» Source information:

(* ===== verification/PyValue.v ===== *)
(** * Python values

    The dynamically typed values the validators inspect: what [json.loads]
    produces, plus [bytes] as the representative of a type JSON lacks.  A
    [dict] is an association list in insertion order with string keys; a
    document with a repeated key is not a Python dict, which [wf_val] records.
    The operations below are the ones the sources apply to such values, each
    with the exception it raises on the wrong type. *)

From stdpp Require Import base list strings sorting.
From Stdlib Require Import ZArith Lia.
From S2P Require Import Prelude.

(** A [float]: NaN, an infinity, or a finite value as an exact fraction (every
    finite binary64 value is one; the sources only compare floats). *)
Inductive pyfloat :=
  | FNan
  | FInf (negative : bool)
  | FFin (num : Z) (den : positive).

Inductive pyval :=
  | VNone
  | VBool (b : bool)
  | VInt (z : Z)
  | VFloat (f : pyfloat)
  | VStr (s : string)
  | VBytes (s : string)
  | VList (l : list pyval)
  | VDict (d : list (string * pyval)).

Notation pydict := (list (string * pyval)).

(** Induction that reaches the members of lists and dicts. *)
Section pyval_ind.
Variable P : pyval -> Prop.
Hypothesis HNone : P VNone.
Hypothesis HBool : forall b, P (VBool b).
Hypothesis HInt : forall z, P (VInt z).
Hypothesis HFloat : forall f, P (VFloat f).
Hypothesis HStr : forall s, P (VStr s).
Hypothesis HBytes : forall s, P (VBytes s).
Hypothesis HList : forall l, Forall P l -> P (VList l).
Hypothesis HDict : forall d, Forall (fun kv => P (snd kv)) d -> P (VDict d).

Fixpoint pyval_ind' (v : pyval) : P v :=
  match v with
  | VNone => HNone
  | VBool b => HBool b
  | VInt z => HInt z
  | VFloat f => HFloat f
  | VStr s => HStr s
  | VBytes s => HBytes s
  | VList l =>
      HList l ((fix go l : Forall P l :=
        match l with
        | [] => Forall_nil_2 _
        | x :: r => Forall_cons_2 _ x r (pyval_ind' x) (go r)
        end) l)
  | VDict d =>
      HDict d ((fix go d : Forall (fun kv => P (snd kv)) d :=
        match d with
        | [] => Forall_nil_2 _
        | kv :: r => Forall_cons_2 _ kv r (pyval_ind' (snd kv)) (go r)
        end) d)
  end.
End pyval_ind.

(** ** Dict access *)
Fixpoint assoc {A} (k : string) (d : list (string * A)) : option A :=
  match d with
  | [] => None
  | (k', v) :: r => if String.eqb k k' then Some v else assoc k r
  end.

Definition keys {A} (d : list (string * A)) : list string := map fst d.

(** [k in d] *)
Definition has_key {A} (k : string) (d : list (string * A)) : bool :=
  match assoc k d with Some _ => true | None => false end.

(** [d[k] = v] keeps the position of an existing key, else appends. *)
Fixpoint dict_set {A} (k : string) (v : A) (d : list (string * A)) : list (string * A) :=
  match d with
  | [] => [(k, v)]
  | (k', v') :: r => if String.eqb k k' then (k, v) :: r else (k', v') :: dict_set k v r
  end.

(** [dict(d, **e)] / [d.update(e)] *)
Definition dict_update {A} (d e : list (string * A)) : list (string * A) :=
  foldl (fun acc kv => dict_set (fst kv) (snd kv) acc) d e.

(** [v[k]] *)
Definition sub (v : pyval) (k : string) : res pyval :=
  match v with
  | VDict d => match assoc k d with Some x => Ok x | None => Err KeyError end
  | _ => Err TypeError
  end.

(** [v.get(k)] *)
Definition get (v : pyval) (k : string) : res pyval :=
  match v with
  | VDict d => Ok (default VNone (assoc k d))
  | _ => Err AttributeError
  end.

(** [v.get(k, dflt)] *)
Definition get_default (v : pyval) (k : string) (dflt : pyval) : res pyval :=
  match v with
  | VDict d => Ok (default dflt (assoc k d))
  | _ => Err AttributeError
  end.

Definition is_dict (v : pyval) : bool := match v with VDict _ => true | _ => false end.
Definition is_list (v : pyval) : bool := match v with VList _ => true | _ => false end.
Definition is_str (v : pyval) : bool := match v with VStr _ => true | _ => false end.
Definition is_bool (v : pyval) : bool := match v with VBool _ => true | _ => false end.
Definition is_none (v : pyval) : bool := match v with VNone => true | _ => false end.
(** [isinstance(v, int)]: [bool] is a subclass of [int]. *)
Definition is_int (v : pyval) : bool :=
  match v with VInt _ | VBool _ => true | _ => false end.
(** [isinstance(v, int) and not isinstance(v, bool)] *)
Definition is_strict_int (v : pyval) : bool := match v with VInt _ => true | _ => false end.
(** [v is True], [v is False] *)
Definition is_true (v : pyval) : bool := match v with VBool true => true | _ => false end.
Definition is_false (v : pyval) : bool := match v with VBool false => true | _ => false end.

» Problem to solve:
The word "VFloat" appears in some of the lines above. Copy those lines.

» Exercise output:
  | VFloat (f : pyfloat)
Hypothesis HFloat : forall f, P (VFloat f).
  | VFloat f => HFloat f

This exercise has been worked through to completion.